Step 1.1 The log-space distribution of the horizontal permeability was used to divide the data into Z discrete segments. This was done by dividing the range [\(\min (\log _{10}(K_{\mathrm{H}})\)), \(\max (\log _{10}(K_{\mathrm{H}})\))], where \(K_{\mathrm{H}}\) is the horizontal permeability field, into Z non-overlapping, equal (in range) segments.

Step 1.2 An indicator function I(x) was introduced, such that \(I(x)=1\) if the horizontal permeability at grid-block x is a member of Segment 1, \(I(x)=2\) if the horizontal permeability is a member of Segment 2, and so on, i.e.

$$\begin{aligned}&I: X \rightarrow \{ 1,2,\ldots Z\} \nonumber \\&I(x) =\left\{ \begin{array}{ll} 1, &{} \quad \text {if } K_{\mathrm{H}}(x)\in \text {Segment 1 } \\ 2, &{} \quad \text {if } K_{\mathrm{H}}(x)\in \text {Segment 2 } \\ \vdots \\ \text {Z}, &{}\quad \text {if } K_{\mathrm{h}}(x)\in \text {Segment}\;Z \\ \end{array}\right\} , \end{aligned}$$
(5)

where x is the grid cell number and Z is the total number of segments. The same indicator function was used to segment the vertical permeability and porosity.

Step 1.3 The property values within each segment were homogenized to yield a single value for each. Porosity was averaged using the volume-weighted arithmetic mean. Horizontal permeability was averaged using an arithmetic average and vertical permeability using a geometric average.

Step 1.4 The indicator function was used to distribute the averaged properties on the original grid. The resulting model is now called a ‘segmented’ model. Figure 5a shows an example segmentation of the horizontal permeability in the Lower SPE 10 Model using \(Z=3\), i.e. three segments.

Step 1.5 The Goodness of Fit (\(\bar{E}\)) of the flow performance between the segmented and base models was then calculated based on the results of numerical simulations of flow in each model. Steps 1–4 were repeated, increasing the number of segments (Z) after each iteration, until no significant improvement in \(\bar{E}\) was seen. At this stage, this ‘optimal’ segmented model will contain fewer and larger domains than were present in the base model. However, various isolated domains comprising just one or a few cells remained in the model.

Step 2.1 A sliding neighborhood algorithm (Thompson and Shure 1995) was applied on the segmented model (Fig. 5). The algorithm scans the model, cell-by-cell, creating a ‘window’ containing a chosen number of cells around each input cell (in this example, the window size is \(3 \times 3 \times 3\)). The input cell is then replaced by the modal value of all cell values in the cube. This was repeated for each cell of the model. Figure 5c shows an example of a clustered model. The homogeneous regions are now referred to as domains. This step reduces the total number of domains by removing isolated groups of grid cells that can be a few cells wide.
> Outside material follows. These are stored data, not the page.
(* ===== verification/FloatError.v ===== *)
(** * Rounding errors of JavaScript numbers

    The value of a finite number is a rational.  [near x q err] says that the
    nonnegative number [x] lies within [err] of [q]; each operation of [Float64]
    rounds a result below [2^k] to within [2^(k-54)], half the spacing of the
    numbers there, and comparison orders numbers as their values. *)

From Stdlib Require Import ZArith Lia QArith Qpower Lqa.
From Stdlib Require Import Floats.SpecFloat.
From S2P Require Import Prelude Float64.
Local Open Scope Z_scope.

Definition pow2 (e : Z) : Q := Qpower (inject_Z 2) e.

Definition Qval (x : number) : Q :=
  match x with S754_finite s m e => (inject_Z (cond_Zopp s (Zpos m)) * pow2 e)%Q | _ => 0%Q end.

(** A finite number that is not below zero (either zero counts). *)
Definition nonneg (x : number) : Prop :=
  is_number x = true /\ match x with S754_zero _ => True | S754_finite s _ _ => s = false | _ => False end.

Record near (x : number) (q err : Q) : Prop := {
  near_nonneg : nonneg x;
  near_low : (q - err <= Qval x)%Q;
  near_high : (Qval x <= q + err)%Q;
}.

(** ** Powers of two *)

Lemma pow2_gt0 e : (0 < pow2 e)%Q.
Proof. by apply Qpower_0_lt. Qed.

Lemma pow2_plus a b : (pow2 (a + b) == pow2 a * pow2 b)%Q.
Proof. by apply Qpower_plus. Qed.

Lemma pow2_Z k : 0 <= k -> (pow2 k == inject_Z (2 ^ k))%Q.
Proof. intros. symmetry. by apply Zpower_Qpower. Qed.

Lemma pow2_le a b : a <= b -> (pow2 a <= pow2 b)%Q.
Proof. intros. by apply Qpower_le_compat_l. Qed.

Lemma pow2_lt_inv a b : (pow2 a < pow2 b)%Q -> a < b.
Proof. intros. by apply (Qpower_lt_compat_l_inv (inject_Z 2)). Qed.

Lemma pow2_half e : (2 * pow2 (e - 1) == pow2 e)%Q.
Proof. transitivity (pow2 (1 + (e - 1))); [by rewrite pow2_plus|]. by replace (1 + (e - 1)) with e by lia. Qed.

(** ** Values *)

Lemma Qval_nonneg x : nonneg x -> (0 <= Qval x)%Q.
Proof.
  intros [_ Hx]. destruct x as [s| | |s m e]; try done; cbn. subst s. cbn.
  apply Qmult_le_0_compat; [done|]. apply Qlt_le_weak, pow2_gt0.
Qed.

Lemma near_exact x : nonneg x -> near x (Qval x) 0.
Proof. split; [done|lra|lra]. Qed.

Lemma near_eq x q q' err : near x q err -> (q == q')%Q -> near x q' err.
Proof. intros [H1 H2 H3] E. split; [done|lra|lra]. Qed.

Lemma near_weaken x q err err' : near x q err -> (err <= err')%Q -> near x q err'.
Proof. intros [H1 H2 H3] E. split; [done|lra|lra]. Qed.

(** What a canonical mantissa says of its exponent. *)
Lemma canonical_exponent m e s : is_number (S754_finite s m e) = true -> exponent (Zpos (digits2_pos m) + e) = e /\ e <= 971.
Proof.
  unfold is_number, valid_binary, bounded, canonical_mantissa. rewrite fexp_64.
  intros [?%Z.eqb_eq ?%Z.leb_le]%andb_true_iff. lia.
Qed.

Lemma mantissa_lt m e s : is_number (S754_finite s m e) = true -> Zpos m < 2 ^ 53.
Proof.
  intros [He _]%canonical_exponent. destruct (digits2_pos_bounds m) as [_ Hm].
  eapply Z.lt_le_trans; [exact Hm|]. apply Z.pow_le_mono_r; lia.
Qed.

(** ** Rounding to the nearest number *)

Lemma digits_below m e k : (inject_Z (Zpos m) * pow2 e < pow2 k)%Q -> Zpos (digits2_pos m) + e <= k.
Proof.
  intros Hlt. destruct (digits2_pos_bounds m) as [Hlo _]. set (d := Zpos (digits2_pos m)) in *.
  enough (d - 1 + e < k) by lia. apply pow2_lt_inv. rewrite pow2_plus, (pow2_Z (d - 1)) by lia.
  rewrite Zle_Qle in Hlo. pose proof (pow2_gt0 e). nra.
Qed.

Lemma round_near m e k : e <= exponent (Zpos (digits2_pos m) + e) -> -1020 <= k <= 1000 ->
  (inject_Z (Zpos m) * pow2 e < pow2 k)%Q ->
  near (binary_round_aux 53 1024 false (Zpos m) e loc_Exact) (inject_Z (Zpos m) * pow2 e) (pow2 (k - 54)).
Proof.
  intros He Hk Hlt. pose proof (digits_below _ _ _ Hlt) as Hd.
  destruct (binary_round_nearest false m e) as (R & HR & [_ _ Herr Hz Hv Hfin]).
  set (x := binary_round_aux _ _ _ _ _ _) in *. set (l := lost m e) in *.
  assert (l = exponent (Zpos (digits2_pos m) + e) - e) as El by (unfold l, lost; lia).
  assert (nonneg x /\ Qval x == inject_Z R * pow2 (e + l))%Q as [Hn Ev].
  { specialize (Hv He). destruct (Z.eq_dec R 0) as [E|E].
    - rewrite (Hz E) in Hv |- *. split; [done|]. rewrite E. cbn. ring.
    - destruct (Hfin ltac:(lia) ltac:(lia)) as (p & [[Ex Ep]|(Ex & Ep & _)]); rewrite Ex in Hv |- *; (split; [done|]); cbn.
      + by rewrite Ep.
      + rewrite <- Ep, inject_Z_mult. rewrite (pow2_plus (e + l) 1). change (pow2 1) with (inject_Z 2). ring. }
  assert (2 * (R * 2 ^ l - Zpos m) <= 2 ^ l /\ 2 * (Zpos m - R * 2 ^ l) <= 2 ^ l) as [H1 H2] by lia.
  rewrite Zle_Qle in H1, H2. unfold Z.sub in H1, H2.
  rewrite !inject_Z_mult, !inject_Z_plus, !inject_Z_opp, !inject_Z_mult in H1, H2.
  assert (pow2 (e + l) <= 2 * pow2 (k - 54))%Q as Hu.
  { pose proof (pow2_half (k - 53)) as Hh. replace (k - 53 - 1) with (k - 54) in Hh by lia.
    rewrite Hh. apply pow2_le. lia. }
  rewrite (pow2_plus e l), (pow2_Z l) in Hu by lia. rewrite (pow2_plus e l), (pow2_Z l) in Ev by lia.
  pose proof (pow2_gt0 e) as Hp. change (inject_Z 2) with 2%Q in *.
  split; [done| |]; rewrite Ev; nra.
Qed.

(** ** The operations *)

Lemma near_zero s err : (0 <= err)%Q -> near (S754_zero s) 0 err.
Proof. intros He. split; [done| |]; cbn; lra. Qed.

Lemma pow2_err k : (0 <= pow2 (k - 54))%Q.
Proof. apply Qlt_le_weak, pow2_gt0. Qed.

Lemma mul_exponent m1 e1 m2 e2 s1 s2 : is_number (S754_finite s1 m1 e1) = true -> is_number (S754_finite s2 m2 e2) = true ->
  e1 + e2 <= exponent (Zpos (digits2_pos (m1 * m2)) + (e1 + e2)).
Proof.
  intros [H1 _]%canonical_exponent [H2 _]%canonical_exponent.
  destruct (digits2_pos_bounds m1) as [Hm1 _], (digits2_pos_bounds m2) as [Hm2 _].
  set (d1 := Zpos (digits2_pos m1)) in *. set (d2 := Zpos (digits2_pos m2)) in *.
  assert (0 < d1 /\ 0 < d2) as [Hd1 Hd2] by done.
  assert (d1 - 1 + (d2 - 1) < Zpos (digits2_pos (m1 * m2))); [|lia].
  apply digits2_pos_ge. rewrite Pos2Z.inj_mul, Z.pow_add_r by lia. apply Z.mul_le_mono_nonneg; try done; apply Z.pow_nonneg; lia.
Qed.

Lemma js_mul_near x y k : nonneg x -> nonneg y -> -1020 <= k <= 1000 -> (Qval x * Qval y < pow2 k)%Q ->
  near (js_mul x y) (Qval x * Qval y) (pow2 (k - 54)).
Proof.
  intros [Vx Hx] [Vy Hy] Hk Hlt. pose proof (pow2_err k) as He.
  destruct x as [sx| | |sx mx ex]; try done; destruct y as [sy| | |sy my ey]; try done;
    unfold js_mul, SFmul; try (eapply near_eq; [by apply near_zero|cbn; ring]).
  cbn in Hx, Hy. subst sx sy. unfold Qval, cond_Zopp, xorb in *.
  assert (inject_Z (Zpos mx) * pow2 ex * (inject_Z (Zpos my) * pow2 ey) ==
          inject_Z (Zpos (mx * my)) * pow2 (ex + ey))%Q as E
    by (rewrite Pos2Z.inj_mul, inject_Z_mult, pow2_plus; ring).
  eapply near_eq; [|symmetry; exact E]. apply round_near; [by eapply mul_exponent|done|]. by rewrite <- E.
Qed.

Lemma iter_xO_value m c e : (inject_Z (Zpos (Pos.iter xO m c)) * pow2 e == inject_Z (Zpos m) * pow2 (e + Zpos c))%Q.
Proof. rewrite iter_xO, inject_Z_mult, pow2_plus, (pow2_Z (Zpos c)) by lia. ring. Qed.
(* ===== verification/SqlRefines.v ===== *)
(** * The SQLite store implements the in-memory one

    The relay runs [SqliteAccountStore]; tests and other consumers run
    [InMemoryAccountStore] ([MemStore]).  [rel] relates their states; every
    mutating call of the interface preserves it and answers the same, and a call
    that throws leaves the database as it was, wherever a statement failed.  The
    ledger properties of [MemStore] therefore hold of the tables. *)

From Stdlib Require Import Ascii.
From S2P Require Import Prelude JsMap JsString LedgerTypes MemStore Driver SqlStore.
Local Open Scope Z_scope.

(** ** One dispatcher per store *)

Inductive ledger_value :=
| VUnit
| VBalance (b : Z)
| VOptBalance (b : option Z)
| VBool (b : bool)
| VRefund (r : option (string * Z))
| VRecord (r : record_result)
| VEnqueued (r : option (string * Z)).

(** What a call of the in-memory store answers. *)
Definition mem_answer (hold : string -> Z) (op : ledger_op) (now : Z) (m : InMemoryAccountStore)
    : result ledger_error ledger_value :=
  match op with
  | OGetOrCreate id => Ok (VBalance (va_balance (MemStore.getOrCreateAccount id now m).1))
  | OCredit id a ty r d => Ok (VBalance (MemStore.credit id a ty r d now m).1)
  | ODebit id a ty r d => Ok (VOptBalance (MemStore.debit id a ty r d now m).1)
  | ODebitSpendable id a ty r d =>
      Ok (VOptBalance (MemStore.debitSpendable hold id a ty r d now m).1)
  | OLink wid r => Ok (VBool (MemStore.linkWithdrawalTransfer wid r m).1)
  | OClaim wid c u => Ok (VBool (MemStore.claimWithdrawalForPayout wid c u m).1)
  | OSign _ _ _ => Ok VUnit
  | OComplete wid r c f => Ok (VBool (MemStore.setWithdrawalCompletion wid r c f m).1)
  | OFail wid r f fa => Ok (VRefund (MemStore.failWithdrawalAndRefund wid r f fa now m).1)
  | ONote wid n => Ok (VBool (MemStore.noteWithdrawalPayoutUnresolved wid n m).1)
  | ORecord w d =>
      match MemStore.debitAndRecordWithdrawal w d now m with
      | Ok (r, _) => Ok (VRecord r)
      | Throw e => Throw e
      end
  | OEnqueue args a => Ok (VEnqueued (MemStore.debitAndEnqueuePending args a now m).1)
  end.

Section dispatch.
Context {W : Type} `{!DatabaseDriver relay_db ledger_error W}.
Local Open Scope motebit_scope.

Definition answer {A} (f : A -> ledger_value) (m : call W ledger_error A)
    : call W ledger_error ledger_value :=
  let! a := m in call_ret (f a).

(** The same call of the SQLite store; [uuid] is the id its ledger row gets. *)
Definition sql_call (op : ledger_op) (uuid : string) (now : Z)
    : call W ledger_error ledger_value :=
  match op with
  | OGetOrCreate id => answer (fun r => VBalance (va_balance r)) (getOrCreateAccount id now)
  | OCredit id a ty r d => answer VBalance (credit id (JInt a) ty r d None uuid now)
  | ODebit id a ty r d => answer VOptBalance (debit id (JInt a) ty r d None uuid now)
  | ODebitSpendable id a ty r d =>
      answer VOptBalance (debitSpendable id (JInt a) ty r d None uuid now)
  | OLink wid r => answer VBool (linkWithdrawalTransfer wid r)
  | OClaim wid c u => answer VBool (claimWithdrawalForPayout wid c u)
  | OSign wid sg pk => answer (fun _ => VUnit) (setWithdrawalSignature wid sg pk)
  | OComplete wid r c f => answer VBool (setWithdrawalCompletion wid r c f)
  | OFail wid r f fa => answer VRefund (failWithdrawalAndRefund wid r f fa uuid now)
  | ONote wid n => answer VBool (noteWithdrawalPayoutUnresolved wid n)
  | ORecord w d => answer VRecord (debitAndRecordWithdrawal w d uuid now)
  | OEnqueue args _ => answer VEnqueued (debitAndEnqueuePending args EmptyString uuid now)
  end.
End dispatch.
Step 2.2 The flow performance of the clustered model was compared to that of the parent segmented model. The optimal window size was defined as the one which gave the closest fit (based on Goodness of Fit) to the optimal segmented model.

Step 2.3 The final Goodness of Fit (\(\bar{E}\)) of the flow performance between the optimal clustered and base models was then calculated based on the results of numerical simulations of flow in each model.

Fig. 5
figure 5

Segmentation and clustering of the Lower SPE 10 Model. a Segmented model with three segments. b \(3 \times 3 \times 3\) cube around an input cell during clustering. The central cell’s value is then replaced with the modal value of the neighboring cells; here a green permeability value is replaced by a blue one. c Clustered model. The cell-to-cell variability is removed, creating more geologically meaningful domains

Results

Results from the Lower SPE 10 Model at each step of the workflow are first reported to illustrate application of the workflow and show how the final Goodness of Fit results were obtained. For the other test cases, only the final Goodness of Fit results are reported, as they show similar behavior to the Lower SPE 10 Model and the individual workflow steps were the same.

Lower SPE 10 Model: Segmentation and Clustering

We first consider the Goodness of Fit for the segmented (but not clustered) Lower SPE 10 Model for the various fluid properties tested and the inverted five spot well pattern (inducing primarily radial flow) (Fig. 6a). The solid lines denote the Goodness of Fit including only ‘global’ measures of well response i.e. production rates and pressures. The dashed lines denote the Goodness of Fit with both ‘global’ and ‘local’ well responses (water breakthrough time) included.

The results show that, even with only two segments, the ‘global’ Goodness of Fit for the segmented model (i.e. calculated without including water breakthrough) is greater than 88%, except for the case with the highest oil/water viscosity ratio (Fig. 6a). A two segment model captures the contrast between high permeability, channelized sandstones and low permeability mudstones. However, increasing the number of segments beyond two further improves the fit and, at 10 segments or more, the ‘global’ Goodness of Fit for the segmented model is greater than 93%; moreover, it is insensitive to the chosen oil/water viscosity ratio. Further increasing the number of segments beyond 10 yields a very slow rate of increase in the fit, tending towards one as the number of segments approaches the number of cells in the model. Note that 10 segments corresponds to a very small number of unique values of porosity and permeability compared to the 660,000 cells in the base model.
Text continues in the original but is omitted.